What the exercise asks: Every line between the top of the data below and the line with "load_capability : bool;", both ends included, must be retyped exactly.

The data:

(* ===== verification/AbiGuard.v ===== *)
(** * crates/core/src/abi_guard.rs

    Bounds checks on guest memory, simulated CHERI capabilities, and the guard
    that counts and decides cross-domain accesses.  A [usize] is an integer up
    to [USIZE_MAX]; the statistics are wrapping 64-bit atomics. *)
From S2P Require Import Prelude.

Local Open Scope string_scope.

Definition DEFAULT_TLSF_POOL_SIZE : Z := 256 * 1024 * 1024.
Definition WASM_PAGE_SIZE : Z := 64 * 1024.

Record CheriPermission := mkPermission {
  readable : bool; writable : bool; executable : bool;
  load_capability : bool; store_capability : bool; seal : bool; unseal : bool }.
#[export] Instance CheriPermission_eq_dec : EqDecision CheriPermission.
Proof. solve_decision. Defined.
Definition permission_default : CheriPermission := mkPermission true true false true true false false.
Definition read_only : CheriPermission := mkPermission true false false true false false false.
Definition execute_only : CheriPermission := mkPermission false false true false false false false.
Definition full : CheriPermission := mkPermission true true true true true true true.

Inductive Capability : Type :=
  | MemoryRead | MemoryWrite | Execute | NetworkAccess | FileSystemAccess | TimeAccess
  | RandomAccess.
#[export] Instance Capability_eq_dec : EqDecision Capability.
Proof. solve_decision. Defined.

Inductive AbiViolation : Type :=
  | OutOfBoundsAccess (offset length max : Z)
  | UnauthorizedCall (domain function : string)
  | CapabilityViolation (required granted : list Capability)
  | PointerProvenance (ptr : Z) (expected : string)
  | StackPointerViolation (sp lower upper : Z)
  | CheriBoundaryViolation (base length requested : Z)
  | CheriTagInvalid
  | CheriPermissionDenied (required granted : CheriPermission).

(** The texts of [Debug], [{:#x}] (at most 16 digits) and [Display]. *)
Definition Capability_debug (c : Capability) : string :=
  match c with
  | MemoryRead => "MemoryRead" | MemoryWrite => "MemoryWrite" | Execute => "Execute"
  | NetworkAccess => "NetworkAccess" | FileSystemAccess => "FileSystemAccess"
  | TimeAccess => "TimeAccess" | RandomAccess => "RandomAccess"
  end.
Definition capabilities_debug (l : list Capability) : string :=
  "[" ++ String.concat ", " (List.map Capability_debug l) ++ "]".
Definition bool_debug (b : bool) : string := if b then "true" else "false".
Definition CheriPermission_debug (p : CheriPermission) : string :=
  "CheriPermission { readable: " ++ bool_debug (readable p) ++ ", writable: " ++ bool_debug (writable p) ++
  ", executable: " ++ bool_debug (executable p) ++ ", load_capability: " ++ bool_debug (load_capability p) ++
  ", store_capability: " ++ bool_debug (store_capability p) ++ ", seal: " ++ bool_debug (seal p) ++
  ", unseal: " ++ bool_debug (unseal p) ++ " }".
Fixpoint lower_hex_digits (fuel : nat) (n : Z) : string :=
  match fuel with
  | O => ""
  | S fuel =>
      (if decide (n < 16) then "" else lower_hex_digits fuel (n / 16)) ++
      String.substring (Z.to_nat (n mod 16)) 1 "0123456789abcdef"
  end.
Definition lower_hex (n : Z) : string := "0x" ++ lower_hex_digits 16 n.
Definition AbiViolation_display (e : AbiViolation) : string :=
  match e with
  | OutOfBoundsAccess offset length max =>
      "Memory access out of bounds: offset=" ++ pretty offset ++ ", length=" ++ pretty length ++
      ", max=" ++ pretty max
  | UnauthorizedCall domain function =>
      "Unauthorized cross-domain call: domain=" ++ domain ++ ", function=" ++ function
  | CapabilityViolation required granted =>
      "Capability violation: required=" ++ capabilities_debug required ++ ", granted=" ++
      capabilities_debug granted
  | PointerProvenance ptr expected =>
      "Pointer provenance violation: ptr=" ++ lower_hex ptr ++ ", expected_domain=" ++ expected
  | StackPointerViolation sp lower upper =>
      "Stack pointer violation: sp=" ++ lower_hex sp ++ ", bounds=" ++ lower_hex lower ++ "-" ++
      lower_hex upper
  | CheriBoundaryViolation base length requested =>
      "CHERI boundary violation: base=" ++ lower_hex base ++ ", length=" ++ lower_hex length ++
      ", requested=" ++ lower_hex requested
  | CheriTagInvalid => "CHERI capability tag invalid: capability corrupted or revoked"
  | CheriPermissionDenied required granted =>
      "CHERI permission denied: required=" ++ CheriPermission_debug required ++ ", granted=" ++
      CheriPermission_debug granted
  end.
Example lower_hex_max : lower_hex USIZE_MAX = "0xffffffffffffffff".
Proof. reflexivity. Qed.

Exercise output:
(* ===== verification/AbiGuard.v ===== *)
(** * crates/core/src/abi_guard.rs

    Bounds checks on guest memory, simulated CHERI capabilities, and the guard
    that counts and decides cross-domain accesses.  A [usize] is an integer up
    to [USIZE_MAX]; the statistics are wrapping 64-bit atomics. *)
From S2P Require Import Prelude.

Local Open Scope string_scope.

Definition DEFAULT_TLSF_POOL_SIZE : Z := 256 * 1024 * 1024.
Definition WASM_PAGE_SIZE : Z := 64 * 1024.

Record CheriPermission := mkPermission {
  readable : bool; writable : bool; executable : bool;
  load_capability : bool; store_capability : bool; seal : bool; unseal : bool }.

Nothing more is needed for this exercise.